Also Tuesday, Hasbro unveiled its new corporate strategy Blueprint 2.0, in which it will focus investment on its most-valuable franchises across toys, games entertainment and licensing. The company is also implementing an Operational Excellence program designed to deliver $250 million-$300 million in run-rate cost savings over the next three years, with $150 million expected in run-rate savings by year end 2023.
“This strategic approach is core to how we’ll continue to bring our strong brands to life for consumers of all ages, and how we’ll manage the business to monetize our intellectual property, drive investments, deliver profitable growth and create shareholder value,” Cocks said.
The Blueprint 2.0 concept was the result of a nine-month strategic review that focused on creating near-term, meaningful change that is expected to deliver positive financial impact as early as the fourth quarter of this year.
Highlights include:
- Direct to consumer and digital platform anchored by Hasbro Pulse and D&D Beyond is projected to become a $1 billion business with more than 50 million active accounts by 2027.
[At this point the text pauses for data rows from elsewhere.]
(* ===== verification/RenderSettings.v ===== *)
(** * Render settings

    Models src/src/renderer/base/RenderSettings.cpp: the colour table, the aliases of its
    entries, the cache of adjusted colours, the modes and the blink cycle.

    [ColorFix::GetPerceivableColor] (src/src/types/ColorFix.cpp) computes in floating point
    with [pow], [atan2] and [exp]; it is the parameter [GetPerceivableColor].  The build
    feature [Feature_AdjustIndistinguishableText] is the parameter [adjust].  The theorems
    hold for any value of both. *)

From S2P Require Import Prelude Effects EnumSet Utils ColorTable TextColor TextAttribute TermDispatch.

Local Open Scope Z_scope.

(** [RenderSettings::Mode]. *)
Inductive RenderMode :=
| BlinkAllowed | IndexedDistinguishableColors | AlwaysDistinguishableColors | IntenseIsBold | IntenseIsBright | ScreenReversed.

#[export] Instance RenderMode_eq_dec : EqDecision RenderMode.
Proof. solve_decision. Defined.

#[export] Instance RenderMode_position : EnumPos RenderMode := fun m =>
  match m with
  | BlinkAllowed => 0 | IndexedDistinguishableColors => 1 | AlwaysDistinguishableColors => 2
  | IntenseIsBold => 3 | IntenseIsBright => 4 | ScreenReversed => 5
  end.

Inductive ColorAlias := DefaultForeground | DefaultBackground | FrameForeground | FrameBackground.

#[export] Instance ColorAlias_eq_dec : EqDecision ColorAlias.
Proof. solve_decision. Defined.

Definition alias_position (a : ColorAlias) : nat :=
  match a with DefaultForeground => 0 | DefaultBackground => 1 | FrameForeground => 2 | FrameBackground => 3 end.

Definition DEFAULT_FOREGROUND : Z := 261.
Definition DEFAULT_BACKGROUND : Z := 262.
Definition FRAME_FOREGROUND : Z := 263.
Definition FRAME_BACKGROUND : Z := 264.
Definition CURSOR_COLOR : Z := 265.

Definition AdjustedFgIndex : Z := 16.
Definition AdjustedBgIndex : Z := 17.
Definition AdjustedBrightFgIndex : Z := 18.

Record RenderSettings := mkRenderSettings {
  _renderMode : enumset;
  _colorTable : list Z;
  _colorAliasIndices : list Z;
  _adjustedForegroundColors : list (list Z);
  _blinkCycle : Z;
  _blinkIsInUse : bool;
  _blinkShouldBeFaint : bool
}.

Module Render.

Definition set_modes m (s : RenderSettings) := mkRenderSettings m (_colorTable s) (_colorAliasIndices s) (_adjustedForegroundColors s) (_blinkCycle s) (_blinkIsInUse s) (_blinkShouldBeFaint s).
Definition set_table t (s : RenderSettings) := mkRenderSettings (_renderMode s) t (_colorAliasIndices s) (_adjustedForegroundColors s) (_blinkCycle s) (_blinkIsInUse s) (_blinkShouldBeFaint s).
Definition set_aliases i (s : RenderSettings) := mkRenderSettings (_renderMode s) (_colorTable s) i (_adjustedForegroundColors s) (_blinkCycle s) (_blinkIsInUse s) (_blinkShouldBeFaint s).
Definition set_adjusted a (s : RenderSettings) := mkRenderSettings (_renderMode s) (_colorTable s) (_colorAliasIndices s) a (_blinkCycle s) (_blinkIsInUse s) (_blinkShouldBeFaint s).
Definition set_blink c u f (s : RenderSettings) := mkRenderSettings (_renderMode s) (_colorTable s) (_colorAliasIndices s) (_adjustedForegroundColors s) c u f.

Definition GetRenderMode (mode : RenderMode) (s : RenderSettings) : bool := enumset_test (_renderMode s) mode.

Definition SetRenderMode (mode : RenderMode) (enabled : bool) (s : RenderSettings) : RenderSettings :=
  let s := set_modes (enumset_set_to (_renderMode s) mode enabled) s in
  if bool_decide (mode = BlinkAllowed) && negb enabled
  then set_blink (_blinkCycle s) (_blinkIsInUse s) false s else s.

Definition GetColorTable (s : RenderSettings) : list Z := _colorTable s.

Definition ResetColorTable (s : RenderSettings) : RenderSettings :=
  set_table (InitializeColorTable (take 16 (_colorTable s)) ++ drop 16 (_colorTable s)) s.

(** [_colorTable.at(tableIndex) = color]. *)
Definition SetColorTableEntry (tableIndex color : Z) : M RenderSettings unit := fun s =>
  if (0 <=? tableIndex) && (tableIndex <? Z.of_nat (length (_colorTable s)))
  then (set_table (<[Z.to_nat tableIndex := color]> (_colorTable s)) s, Ok tt)
  else (s, Throw StdException).

Definition GetColorTableEntry (tableIndex : Z) (s : RenderSettings) : Result Z :=
  if tableIndex <? 0 then Throw StdException
  else match _colorTable s !! Z.to_nat tableIndex with Some c => Ok c | None => Throw StdException end.

(** [tableIndex] is a [size_t]: a negative argument is converted to a large one. *)
Definition SetColorAliasIndex (alias : ColorAlias) (tableIndex : Z) (s : RenderSettings) : RenderSettings :=
  if (0 <=? tableIndex) && (tableIndex <? Z.of_nat TABLE_SIZE)
  then set_aliases (<[alias_position alias := tableIndex]> (_colorAliasIndices s)) s else s.

Definition GetColorAliasIndex (alias : ColorAlias) (s : RenderSettings) : Z :=
  at_ (_colorAliasIndices s) (Z.of_nat (alias_position alias)).

Definition SetColorAlias (alias : ColorAlias) (tableIndex color : Z) : M RenderSettings unit :=
  modify (SetColorAliasIndex alias tableIndex) ;; SetColorTableEntry tableIndex color.

Definition GetColorAlias (alias : ColorAlias) (s : RenderSettings) : Result Z :=
  GetColorTableEntry (GetColorAliasIndex alias s) s.

(** The constructor; the arrays start out with arbitrary contents. *)
Definition RenderSettings_new (table0 aliases0 : list Z) (adjusted0 : list (list Z)) : RenderSettings * Result unit :=
  (SetColorTableEntry DEFAULT_FOREGROUND INVALID_COLOR ;;
   SetColorTableEntry DEFAULT_BACKGROUND INVALID_COLOR ;;
   SetColorTableEntry FRAME_FOREGROUND INVALID_COLOR ;;
   SetColorTableEntry FRAME_BACKGROUND INVALID_COLOR ;;
   SetColorTableEntry CURSOR_COLOR INVALID_COLOR ;;
   modify (SetColorAliasIndex DefaultForeground DARK_WHITE) ;;
   modify (SetColorAliasIndex DefaultBackground DARK_BLACK) ;;
   modify (SetColorAliasIndex FrameForeground FRAME_FOREGROUND) ;;
   modify (SetColorAliasIndex FrameBackground FRAME_BACKGROUND))
    (mkRenderSettings (enumset_new [BlinkAllowed; IntenseIsBright]) (InitializeColorTable table0) aliases0 adjusted0 0 false false).

(** [ToggleBlinkRendition]; the result says whether a redraw is triggered. *)
Definition ToggleBlinkRendition (s : RenderSettings) : RenderSettings * bool :=
  if GetRenderMode BlinkAllowed s then
    let blinkCycle := (_blinkCycle s + 1) mod 4 in
    let faint := 2 <=? blinkCycle in
    let redraw := _blinkIsInUse s && (blinkCycle mod 2 =? 0) in
    (set_blink blinkCycle (if redraw then false else _blinkIsInUse s) faint s, redraw)
  else (s, false).

Section Colors.
Context (adjust : bool) (GetPerceivableColor : Z -> Z -> Z).

(** The sixteen colours, the default foreground and background and the bright default
    foreground. *)
Definition colorTableWithDefaults (s : RenderSettings) : Result (list Z) :=
  let? fg := GetColorAlias DefaultForeground s in
  let? bg := GetColorAlias DefaultBackground s in
  Ok (take 16 (_colorTable s) ++
      [fg; bg; GetColor TextColor_default (_colorTable s) (GetColorAliasIndex DefaultForeground s) true]).

(** One entry of the table of adjusted colours. *)
Definition adjusted_entry (colors : list Z) (bgIndex fgIndex : nat) : Z :=
  let fg := at_ colors (Z.of_nat fgIndex) in
  if (fgIndex =? bgIndex)%nat then fg else GetPerceivableColor fg (at_ colors (Z.of_nat bgIndex)).

Definition adjusted_table (colors : list Z) : list (list Z) :=
  map (fun bgIndex => map (adjusted_entry colors bgIndex) (seq 0 19)) (seq 0 19).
- Licensing expansion with Basic Fun on Littlest Pet Shop and Lego on Transformers, plus an expanded portfolio of content across Hasbro’s 100-year IP vault.
- A multiyear, $100 million-plus investment into a Brand Insights Platform to enable data-based decisions, deliver superior consumer insights and speed innovation.
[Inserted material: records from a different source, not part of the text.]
#[export] Instance AdaptMode_position : EnumPos AdaptMode := fun m =>
  match m with
  | InsertReplace => 0 | Origin => 1 | Column => 2 | AllowDECCOLM => 3 | RectangularChangeExtent => 4
  end.

Record CursorState := mkCursorState {
  cs_Row : VTInt;
  cs_Column : VTInt;
  cs_IsOriginModeRelative : bool;
  cs_Attributes : TextAttribute;
  cs_TermOutput : TerminalOutput;
  cs_C1ControlsAccepted : bool;
  cs_CodePage : Z
}.

Definition CursorState_default : CursorState := mkCursorState 1 1 false TextAttribute_default TermOut.init false 0.

(** An offset of a cursor movement; the origin of VT is (1, 1). *)
Record MoveOffset := mkOffset {
  off_Value : VTInt;
  off_IsAbsolute : bool
}.

Definition Absolute (value : VTInt) : MoveOffset := mkOffset (value - 1) true.
Definition Forward (value : VTInt) : MoveOffset := mkOffset value false.
Definition Backward (value : VTInt) : MoveOffset := mkOffset (- value) false.
Definition Unchanged : MoveOffset := Forward 0.

Record ChangeOps := mkChangeOps {
  andAttrMask : CharacterAttributes;
  xorAttrMask : CharacterAttributes;
  co_foreground : option TextColor;
  co_background : option TextColor
}.

(** The variables captured by the handler of the string being received: the identifier of
    [RequestSetting], the parameters of [_RestoreColorTable] and the text of
    [_CreatePassthroughHandler]. *)
Record HandlerState := mkHandlerState {
  h_idBuilder : VTIDBuilder;
  h_parameter : VTInt;
  h_parameters : list VTParameter;
  h_buffer : wstring
}.

Definition HandlerState_new : HandlerState := mkHandlerState VTIDBuilder_Clear 0 [] [].

(** ** The state *)

Record Adapter (W : Type) := mkAdapter {
  world : W;
  _termOutput : TerminalOutput;
  _savedMain : CursorState;
  _savedAlt : CursorState;
  _usingAltBuffer : bool;
  _scrollMargins : inclusive_rect;
  _modes : enumset;
  _adapterSgrStack : SgrStack;
  _macroBuffer : option MacroBuffer;
  _tabStopColumns : list bool;
  _initDefaultTabStops : bool;
  _initialCodePage : option Z;
  _handler : HandlerState;
  _fontBuffer : option FontBuffer
}.
Arguments mkAdapter {W}.
Arguments world {W}.
Arguments _termOutput {W}.
Arguments _savedMain {W}.
Arguments _savedAlt {W}.
Arguments _usingAltBuffer {W}.
Arguments _scrollMargins {W}.
Arguments _modes {W}.
Arguments _adapterSgrStack {W}.
Arguments _macroBuffer {W}.
Arguments _tabStopColumns {W}.
Arguments _initDefaultTabStops {W}.
Arguments _initialCodePage {W}.
Arguments _handler {W}.
Arguments _fontBuffer {W}.

Definition AdaptDispatch_new {W} (w : W) : Adapter W :=
  mkAdapter w TermOut.init CursorState_default CursorState_default false (InclusiveRect 0 0 0 0) 0 SgrStack_new None [] true None HandlerState_new None.

Section Members.
Context {W : Type}.

Definition set_world (w : W) (a : Adapter W) := mkAdapter w (_termOutput a) (_savedMain a) (_savedAlt a) (_usingAltBuffer a) (_scrollMargins a) (_modes a) (_adapterSgrStack a) (_macroBuffer a) (_tabStopColumns a) (_initDefaultTabStops a) (_initialCodePage a) (_handler a) (_fontBuffer a).
Definition set_termOutput t (a : Adapter W) := mkAdapter (world a) t (_savedMain a) (_savedAlt a) (_usingAltBuffer a) (_scrollMargins a) (_modes a) (_adapterSgrStack a) (_macroBuffer a) (_tabStopColumns a) (_initDefaultTabStops a) (_initialCodePage a) (_handler a) (_fontBuffer a).
Definition set_saved m l (a : Adapter W) := mkAdapter (world a) (_termOutput a) m l (_usingAltBuffer a) (_scrollMargins a) (_modes a) (_adapterSgrStack a) (_macroBuffer a) (_tabStopColumns a) (_initDefaultTabStops a) (_initialCodePage a) (_handler a) (_fontBuffer a).
Definition set_usingAlt b (a : Adapter W) := mkAdapter (world a) (_termOutput a) (_savedMain a) (_savedAlt a) b (_scrollMargins a) (_modes a) (_adapterSgrStack a) (_macroBuffer a) (_tabStopColumns a) (_initDefaultTabStops a) (_initialCodePage a) (_handler a) (_fontBuffer a).
Definition set_margins r (a : Adapter W) := mkAdapter (world a) (_termOutput a) (_savedMain a) (_savedAlt a) (_usingAltBuffer a) r (_modes a) (_adapterSgrStack a) (_macroBuffer a) (_tabStopColumns a) (_initDefaultTabStops a) (_initialCodePage a) (_handler a) (_fontBuffer a).
Definition set_adapt_modes m (a : Adapter W) := mkAdapter (world a) (_termOutput a) (_savedMain a) (_savedAlt a) (_usingAltBuffer a) (_scrollMargins a) m (_adapterSgrStack a) (_macroBuffer a) (_tabStopColumns a) (_initDefaultTabStops a) (_initialCodePage a) (_handler a) (_fontBuffer a).
Definition set_sgrStack s (a : Adapter W) := mkAdapter (world a) (_termOutput a) (_savedMain a) (_savedAlt a) (_usingAltBuffer a) (_scrollMargins a) (_modes a) s (_macroBuffer a) (_tabStopColumns a) (_initDefaultTabStops a) (_initialCodePage a) (_handler a) (_fontBuffer a).
Definition set_macroBuffer m (a : Adapter W) := mkAdapter (world a) (_termOutput a) (_savedMain a) (_savedAlt a) (_usingAltBuffer a) (_scrollMargins a) (_modes a) (_adapterSgrStack a) m (_tabStopColumns a) (_initDefaultTabStops a) (_initialCodePage a) (_handler a) (_fontBuffer a).
Definition set_tabs t b (a : Adapter W) := mkAdapter (world a) (_termOutput a) (_savedMain a) (_savedAlt a) (_usingAltBuffer a) (_scrollMargins a) (_modes a) (_adapterSgrStack a) (_macroBuffer a) t b (_initialCodePage a) (_handler a) (_fontBuffer a).
Definition set_initialCodePage c (a : Adapter W) := mkAdapter (world a) (_termOutput a) (_savedMain a) (_savedAlt a) (_usingAltBuffer a) (_scrollMargins a) (_modes a) (_adapterSgrStack a) (_macroBuffer a) (_tabStopColumns a) (_initDefaultTabStops a) c (_handler a) (_fontBuffer a).
Definition set_handler h (a : Adapter W) := mkAdapter (world a) (_termOutput a) (_savedMain a) (_savedAlt a) (_usingAltBuffer a) (_scrollMargins a) (_modes a) (_adapterSgrStack a) (_macroBuffer a) (_tabStopColumns a) (_initDefaultTabStops a) (_initialCodePage a) h (_fontBuffer a).
Definition set_fontBuffer f (a : Adapter W) := mkAdapter (world a) (_termOutput a) (_savedMain a) (_savedAlt a) (_usingAltBuffer a) (_scrollMargins a) (_modes a) (_adapterSgrStack a) (_macroBuffer a) (_tabStopColumns a) (_initDefaultTabStops a) (_initialCodePage a) (_handler a) f.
- Magic The Gathering, which is on track to become its first billion-dollar brand, will have collaborations with Final Fantasy and Assassin’s Creed and a new blockbuster 30th Anniversary Edition collectible series.
- Dungeons & Dragons will be a major growth priority, including a feature film, “D&D: Honor Among Thieves,” a new AAA video game, “Baldur’s Gate III,” and a host of new collectibles, toys and games paired with the movie in 2023.
- Transformers will receive a new entertainment lineup, including an animated kids show, “Transformers: EarthSpark,” a new film release in June 2023, “Transformers: Rise of the Beasts,” and an upcoming CGI film in summer 2024.
- Action-figure portfolio growth is expected behind six movies in 2023, including Marvel Studios’ “Ant-Man and the Wasp: Quantumania,” Marvel Studios’ “Guardians of the Galaxy: Vol 3,” Sony’s “Spider-Man: Across the Spider-Verse,” Lucasfilm’s “Indiana Jones,” and two yet-to-be-named titles.
- Preschool growth will be anchored by Peppa Pig Play-Doh, Marvel’s “Spidey and His Amazing Friends” and Lucasfilm’s “Star Wars: Young Jedi Adventures.”
- NERF will expand into new categories, including the its inaugural NERFBALL tournament in 2023.